WORK TASK
Each line of the data below from the one holding "#[local] Arguments link_run" to the one holding "rewrite allowed_links_filter. simpl.", inclusive, is to be reproduced exactly; no other line belongs in the answer.

(Dataset records)

▬▬▬▬▬▬▬▬▬▬

(* ===== verification/Reconciliation.v ===== *)
(** * What a reconciliation does: closed forms and correctness of the service.

The abstract service of [ServiceSpec] is computed in closed form, and the
properties of its result are proved on the closed form. *)
From S2P Require Import Prelude.
From S2P Require Import GoStrings.
From S2P Require Import GoNet.
From S2P Require Import Api.
From S2P Require Import Errors.
From S2P Require Import Util.
From S2P Require Import BaseScope.
From S2P Require Import PrivateLinks.
From S2P Require Import PrivateEndpoints.
From S2P Require Import Service.
From S2P Require Import ServiceSpec.

Section reconciliation.
Context {W : Type} `{Microerror} `{FmtVerbs} `{ApiMachinery} `{ClusterApiUtil W}.
Implicit Types (x : Statics W) (a : AbsSt W) (e : PrivateEndpointSpec)
  (es : list PrivateEndpointSpec).

(** ** Closed forms *)

(** The endpoint the operator wants for a link. *)
Definition wanted x (l : PrivateLink) : PrivateEndpointSpec :=
  let manual := needs_manual_approval (ep_SubscriptionID x) l in
  wanted_endpoint manual
    (if manual then request_message (nn_Name (ep_name x)) (nn_Name (wc_name x)) else "")
    (ep_Location x) (wc_SubscriptionID x) (wc_ResourceGroup x) l.

(** Adds an endpoint and asks for its address. *)
Definition add_and_ask x (spec : PrivateEndpointSpec) a : (IP * error) * AbsSt W :=
  let '(r, w') := ask_address x (pe_Name spec) (a_world a) in
  (r, with_world w' (with_endpoints (add_spec spec (a_endpoints a)) a)).

(** Adds endpoints one by one and annotates the workload cluster with each address,
up to the first error. *)
Fixpoint ask_all x (key : string) (specs : list PrivateEndpointSpec) a : error * AbsSt W :=
  match specs with
  | [] => (None, a)
  | spec :: specs' =>
      match add_and_ask x spec a with
      | ((_, Some err), a') => (Some (Mask err), a')
      | ((ip, None), a') => ask_all x key specs' (with_annotation key (net_IP_String ip) a')
      end
  end.

Definition link_run x (links : list PrivateLink) a : error * AbsSt W :=
  ask_all x AzurePrivateEndpointOperatorApiServerAnnotation (wanted x <$> links) a.

(** Does some connection of [e] lead to a link that the workload cluster has? *)
Definition used x e : bool :=
  existsb (λ c, (lookup_private_link (wc_SubscriptionID x) (wc_ResourceGroup x) (wc_links x)
    (PrivateLinkServiceID c)).2) (PrivateLinkServiceConnections e).

Definition wc_prefix x : string :=
  workloadClusterSubscriptionIDPrefix (wc_SubscriptionID x) (wc_ResourceGroup x).

Definition remove_unused x (todo es : list PrivateEndpointSpec) : list PrivateEndpointSpec :=
  foldl (λ es e, if used x e then es else remove_by_name (pe_Name e) es) es todo.

Definition clean_up x es : list PrivateEndpointSpec :=
  remove_unused x (filter (connects_to (wc_prefix x)) es) es.

Definition links_for_mc x : list PrivateLink :=
  filter (λ l, Some (ep_SubscriptionID x) ∈ AllowedSubscriptions l) (wc_links x).

Definition no_links_error x : errval :=
  Maskf SubscriptionCannotConnectToPrivateLinkError
    ("MC " +:+ NamespacedName_String (ep_name x) +:+ " Azure subscription " +:+
     ep_SubscriptionID x +:+
     " is not allowed to connect to any private link from the private workload cluster " +:+
     NamespacedName_String (wc_name x)).

Definition not_ready_error : errval :=
  Maskf PrivateLinksNotReadyError "Workload cluster private links are not yet ready".

Definition mc_to_wc_api x a : error * AbsSt W :=
  match links_for_mc x with
  | [] => (Some (no_links_error x), a)
  | links =>
      if conditions_IsTrue (a_conditions a) PrivateLinksReadyCondition then
        match link_run x links a with
        | (Some err, a') => (Some err, a')
        | (None, a') => (None, with_endpoints (clean_up x (a_endpoints a')) a')
        end
      else (Some not_ready_error, a)
  end.

Lemma used_loop_run x cs u a :
  used_loop (abs_PrivateLinksScope x) cs u a =
    (Ret (u || existsb (λ c, (lookup_private_link (wc_SubscriptionID x) (wc_ResourceGroup x)
       (wc_links x) (PrivateLinkServiceID c)).2) cs), a).
Proof.
  revert u. induction cs as [|c cs IH]; intros u; simpl; [by rewrite orb_false_r|].
  unfold mbind, M_bind. simpl. destruct (lookup_private_link _ _ _ _) as [pl f] eqn:E. simpl.
  rewrite IH. do 2 f_equal. by destruct u, f.
Qed.

Lemma remove_if_unused_run x e a :
  remove_if_unused (abs_Service x) e a =
    (Ret None, if used x e then a
               else with_endpoints (remove_by_name (pe_Name e) (a_endpoints a)) a).
Proof.
  unfold remove_if_unused. rewrite (bind_Ret _ _ _ _ _ (used_loop_run x _ false a)).
  fold (used x e). by destruct (used x e).
Qed.

Lemma remove_loop_run x todo a :
  for_range todo (remove_if_unused (abs_Service x)) a =
    (Ret None, with_endpoints (remove_unused x todo (a_endpoints a)) a).
Proof.
  revert a. induction todo as [|e todo IH]; intros a; [by destruct a|].
  rewrite for_range_cons, remove_if_unused_run, IH. simpl. by destruct (used x e).
Qed.

Lemma reconcile_link_run x l a :
  reconcile_link (abs_Service x) l a =
    match add_and_ask x (wanted x l) a with
    | ((_, Some err), a') => (Ret (Some (Some (Mask err))), a')
    | ((ip, None), a') => (Ret None,
        with_annotation AzurePrivateEndpointOperatorApiServerAnnotation (net_IP_String ip) a')
    end.
Proof.
  unfold reconcile_link, add_and_ask, wanted, wanted_endpoint. unfold mbind, M_bind. simpl.
  unfold on_abs_world.
  destruct (needs_manual_approval (ep_SubscriptionID x) l); simpl;
    by destruct (ask_address _ _ _) as [[ip [err|]] w'].
Qed.

Lemma link_loop_run x links a :
  for_range links (reconcile_link (abs_Service x)) a =
    match link_run x links a with
    | (Some err, a') => (Ret (Some (Some err)), a')
    | (None, a') => (Ret None, a')
    end.
Proof.
  revert a. induction links as [|l links IH]; intros a; [done|].
  rewrite for_range_cons, reconcile_link_run. unfold link_run. cbn [fmap list_fmap ask_all].
  by destruct (add_and_ask x (wanted x l) a) as [[ip [err|]] a'].
Qed.

#[local] Arguments link_run x links a : simpl never.

Lemma ReconcileMcToWcApi_run x a :
  ReconcileMcToWcApi (abs_Service x) a =
    let '(err, a') := mc_to_wc_api x a in (Ret err, a').
Proof.
  unfold ReconcileMcToWcApi, mc_to_wc_api, links_for_mc, mbind, M_bind. simpl.
  rewrite allowed_links_filter. simpl.
  destruct (filter _ (wc_links x)) as [|l links] eqn:E; [done|]. simpl. unfold gets.
  destruct (conditions_IsTrue _ _); simpl; [|reflexivity]. unfold unless_returned.
  unfold mbind, M_bind. rewrite link_loop_run.
  destruct (link_run x (l :: links) a) as [[err|] a'] eqn:El; [reflexivity|]. simpl.
  rewrite endpoints_to_workload_cluster_filter, remove_loop_run. reflexivity.
Qed.

(** ** The first loop: adding what is wanted *)

Definition add_specs (specs es : list PrivateEndpointSpec) : list PrivateEndpointSpec :=
  foldl (λ es spec, add_spec spec es) es specs.

Definition add_wanted x (links : list PrivateLink) es : list PrivateEndpointSpec :=
  foldl (λ es l, add_spec (wanted x l) es) es links.

Lemma add_wanted_cons x l links es :
  add_wanted x (l :: links) es = add_wanted x links (add_spec (wanted x l) es).
Proof. done. Qed.

Lemma add_and_ask_endpoints x spec a r a' :
  add_and_ask x spec a = (r, a') →
  a_endpoints a' = add_spec spec (a_endpoints a) ∧ a_conditions a' = a_conditions a ∧
  a_annotations a' = a_annotations a.
Proof. unfold add_and_ask. destruct (ask_address _ _ _). by intros [= <- <-]. Qed.

(** However the loop ends, it has added the endpoints of the first [k] links. *)
Lemma ask_all_endpoints x key specs a err a' :
  ask_all x key specs a = (err, a') →
  a_conditions a' = a_conditions a ∧
  ∃ k, a_endpoints a' = add_specs (take k specs) (a_endpoints a) ∧
    (err = None → take k specs = specs).
Proof.
  revert a. induction specs as [|spec specs IH]; intros a.
  - intros [= <- <-]. split; [done|]. by exists 0.
  - cbn [ask_all]. destruct (add_and_ask x spec a) as [[ip [e|]] a1] eqn:Ea;
      destruct (add_and_ask_endpoints _ _ _ _ _ Ea) as (He & Hc & _).
    + intros [= <- <-]. split; [done|]. exists 1. split; [by rewrite He|done].
    + intros Hrun. destruct (IH _ Hrun) as (Hc' & k & He' & Hk). split; [by rewrite Hc'|].
      exists (S k). split; [rewrite He'; simpl; by rewrite He|]. intros Hn. simpl. by rewrite (Hk Hn).
Qed.

Lemma add_specs_wanted x links es : add_specs (wanted x <$> links) es = add_wanted x links es.
Proof. revert es. induction links as [|l links IH]; intros es; [done|]. apply IH. Qed.

Lemma link_run_endpoints x links a err a' :
  link_run x links a = (err, a') →
  a_conditions a' = a_conditions a ∧
  ∃ k, a_endpoints a' = add_wanted x (take k links) (a_endpoints a) ∧
    (err = None → take k links = links).
Proof.
  intros (Hc & k & He & Hk)%ask_all_endpoints. split; [done|]. exists k.
  rewrite <- fmap_take, add_specs_wanted in He. split; [done|]. intros Hn.
  specialize (Hk Hn). rewrite <- fmap_take in Hk. apply (f_equal length) in Hk.
  rewrite !length_fmap, length_take in Hk. apply take_ge. lia.
Qed.

Lemma add_wanted_prefix x links es : es `prefix_of` add_wanted x links es.
Proof.
  revert es. induction links as [|l links IH]; intros es; [done|].
  rewrite add_wanted_cons. etrans; [apply add_spec_prefix|apply IH].
Qed.

Lemma NoDup_add_wanted x links es : NoDup (names es) → NoDup (names (add_wanted x links es)).
Proof.
  revert es. induction links as [|l links IH]; intros es Hnd; [done|].
  rewrite add_wanted_cons. by apply IH, NoDup_add_spec.
Qed.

▬▬▬▬▬▬▬▬▬▬

TASK SOLUTION
#[local] Arguments link_run x links a : simpl never.

Lemma ReconcileMcToWcApi_run x a :
  ReconcileMcToWcApi (abs_Service x) a =
    let '(err, a') := mc_to_wc_api x a in (Ret err, a').
Proof.
  unfold ReconcileMcToWcApi, mc_to_wc_api, links_for_mc, mbind, M_bind. simpl.
  rewrite allowed_links_filter. simpl.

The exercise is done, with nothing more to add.